Task statement. Copy the listing below in full, exactly as given.

Data supplied.

Definition vm_action_try (vm_id action : string) (force menu : bool) : M bool :=
  match action_map action with
  | None =>
      locked_log ("Invalid power action requested: " +:+ action) "ERROR" >>
      ret false
  | Some api_action =>
      let url := VMWARE_API_URL env +:+ "/" +:+ vm_id +:+ "/power" in
      let headers := "{'Accept': '" +:+ rest_v1_json +:+ "', 'Content-Type': '"
                     +:+ rest_v1_json +:+ "'}" in
      let m1 := "Request: PUT " +:+ url in
      let m2 := "Headers: " +:+ headers in
      let m3 := "Body: " +:+ api_action in
      log_message "API Request details:" "INFO" false >>
      log_message m1 "INFO" false >> add_api_message menu m1 >>
      log_message m2 "INFO" false >> add_api_message menu m2 >>
      log_message m3 "INFO" false >> add_api_message menu m3 >>
      log_message ("API CALL: PUT /vms/" +:+ vm_id +:+ "/power action=" +:+ action
                   +:+ " force=" +:+ py_bool force) "INFO" false >>
      emit (EvPutPower vm_id api_action) >>
      let* response := ask (fun e n => env_put_power e n vm_id api_action) in
      match response with
      | PutRaises e => raise e
      | PutResponse status_code text =>
          let response_msg := "Response: " +:+ pretty status_code +:+ " - "
                              +:+ (if String.eqb text "" then "No content" else text) in
          log_message ("API " +:+ response_msg) "INFO" false >>
          add_api_message menu response_msg >>
          if ((status_code =? 200) || (status_code =? 204))%Z then
            locked_log ("Power " +:+ action +:+ " request accepted by API") "INFO" >>
            ret true
          else
            locked_log ("Failed to " +:+ action +:+ " VM. Status code: "
                        +:+ pretty status_code) "ERROR" >>
            ret false
      end
  end.

Definition vm_action (vm_id action : string) (force menu : bool) : M bool :=
  try_except (vm_action_try vm_id action force menu)
    (fun e =>
       match exn_kind e with
       | KTimeout =>
           locked_log "Request timed out while attempting power action" "ERROR"
       | KRequestException =>
           locked_log ("Network error during power action: " +:+ exn_str e) "ERROR"
       | KException =>
           locked_log ("Error during " +:+ action +:+ " operation: " +:+ exn_str e) "ERROR"
       end >>
       ret false).

End Program.

(** ** Running a program *)

Definition initial_world : World :=
  {| vm_list_cache := []; last_refresh := 0; power_state_cache := ∅;
     heap := ∅; menu_lock := false;
     main_menu := {| vm_list := []; _shutdown := false |};
     last_full_refresh := 0; last_power_check := 0;
     steps := O; trace := [] |}.

(** The events a program adds to the trace of [w]. *)
Definition new_events (w w' : World) : list Event :=
  drop (length (trace w)) (trace w').

Definition is_get_vms (ev : Event) : bool :=
  match ev with EvGetVMs => true | _ => false end.

Definition is_get_power (ev : Event) : bool :=
  match ev with EvGetPower _ => true | _ => false end.

(** An event that reaches the hypervisor. *)
Definition is_client_call (ev : Event) : bool :=
  match ev with
  | EvGetVMs | EvGetPower _ | EvPutPower _ _ => true
  | _ => false
  end.

(** A list request that does not yield a list: [requests.get] raised, the
    status is not 200, or the body could not be read as a list. *)
Definition list_failed (r : ListResp) : bool :=
  match r with
  | ListRaises _ => true
  | ListResponse status_code json =>
      negb (status_code =? 200)%Z ||
      match json with LJsonRaises _ => true | LJsonItems _ => false end
  end.

(** A power request that does not yield a state: [requests.get] raised,
    the response is not [ok], or its body could not be read. *)
Definition power_failed (r : PowerResp) : bool :=
  match r with
  | PowerRaises _ => true
  | PowerResponse false _ => true
  | PowerResponse true (PJsonRaises _) => true
  | PowerResponse true (PJsonObj _) => false
  end.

Answer below.
Definition vm_action_try (vm_id action : string) (force menu : bool) : M bool :=
  match action_map action with
  | None =>
      locked_log ("Invalid power action requested: " +:+ action) "ERROR" >>
      ret false
  | Some api_action =>
      let url := VMWARE_API_URL env +:+ "/" +:+ vm_id +:+ "/power" in
      let headers := "{'Accept': '" +:+ rest_v1_json +:+ "', 'Content-Type': '"
                     +:+ rest_v1_json +:+ "'}" in
      let m1 := "Request: PUT " +:+ url in
      let m2 := "Headers: " +:+ headers in
      let m3 := "Body: " +:+ api_action in
      log_message "API Request details:" "INFO" false >>
      log_message m1 "INFO" false >> add_api_message menu m1 >>
      log_message m2 "INFO" false >> add_api_message menu m2 >>
      log_message m3 "INFO" false >> add_api_message menu m3 >>
      log_message ("API CALL: PUT /vms/" +:+ vm_id +:+ "/power action=" +:+ action
                   +:+ " force=" +:+ py_bool force) "INFO" false >>
      emit (EvPutPower vm_id api_action) >>
      let* response := ask (fun e n => env_put_power e n vm_id api_action) in
      match response with
      | PutRaises e => raise e
      | PutResponse status_code text =>
          let response_msg := "Response: " +:+ pretty status_code +:+ " - "
                              +:+ (if String.eqb text "" then "No content" else text) in
          log_message ("API " +:+ response_msg) "INFO" false >>
          add_api_message menu response_msg >>
          if ((status_code =? 200) || (status_code =? 204))%Z then
            locked_log ("Power " +:+ action +:+ " request accepted by API") "INFO" >>
            ret true
          else
            locked_log ("Failed to " +:+ action +:+ " VM. Status code: "
                        +:+ pretty status_code) "ERROR" >>
            ret false
      end
  end.

Definition vm_action (vm_id action : string) (force menu : bool) : M bool :=
  try_except (vm_action_try vm_id action force menu)
    (fun e =>
       match exn_kind e with
       | KTimeout =>
           locked_log "Request timed out while attempting power action" "ERROR"
       | KRequestException =>
           locked_log ("Network error during power action: " +:+ exn_str e) "ERROR"
       | KException =>
           locked_log ("Error during " +:+ action +:+ " operation: " +:+ exn_str e) "ERROR"
       end >>
       ret false).

End Program.

(** ** Running a program *)

Definition initial_world : World :=
  {| vm_list_cache := []; last_refresh := 0; power_state_cache := ∅;
     heap := ∅; menu_lock := false;
     main_menu := {| vm_list := []; _shutdown := false |};
     last_full_refresh := 0; last_power_check := 0;
     steps := O; trace := [] |}.

(** The events a program adds to the trace of [w]. *)
Definition new_events (w w' : World) : list Event :=
  drop (length (trace w)) (trace w').

Definition is_get_vms (ev : Event) : bool :=
  match ev with EvGetVMs => true | _ => false end.

Definition is_get_power (ev : Event) : bool :=
  match ev with EvGetPower _ => true | _ => false end.

(** An event that reaches the hypervisor. *)
Definition is_client_call (ev : Event) : bool :=
  match ev with
  | EvGetVMs | EvGetPower _ | EvPutPower _ _ => true
  | _ => false
  end.

(** A list request that does not yield a list: [requests.get] raised, the
    status is not 200, or the body could not be read as a list. *)
Definition list_failed (r : ListResp) : bool :=
  match r with
  | ListRaises _ => true
  | ListResponse status_code json =>
      negb (status_code =? 200)%Z ||
      match json with LJsonRaises _ => true | LJsonItems _ => false end
  end.

(** A power request that does not yield a state: [requests.get] raised,
    the response is not [ok], or its body could not be read. *)
Definition power_failed (r : PowerResp) : bool :=
  match r with
  | PowerRaises _ => true
  | PowerResponse false _ => true
  | PowerResponse true (PJsonRaises _) => true
  | PowerResponse true (PJsonObj _) => false
  end.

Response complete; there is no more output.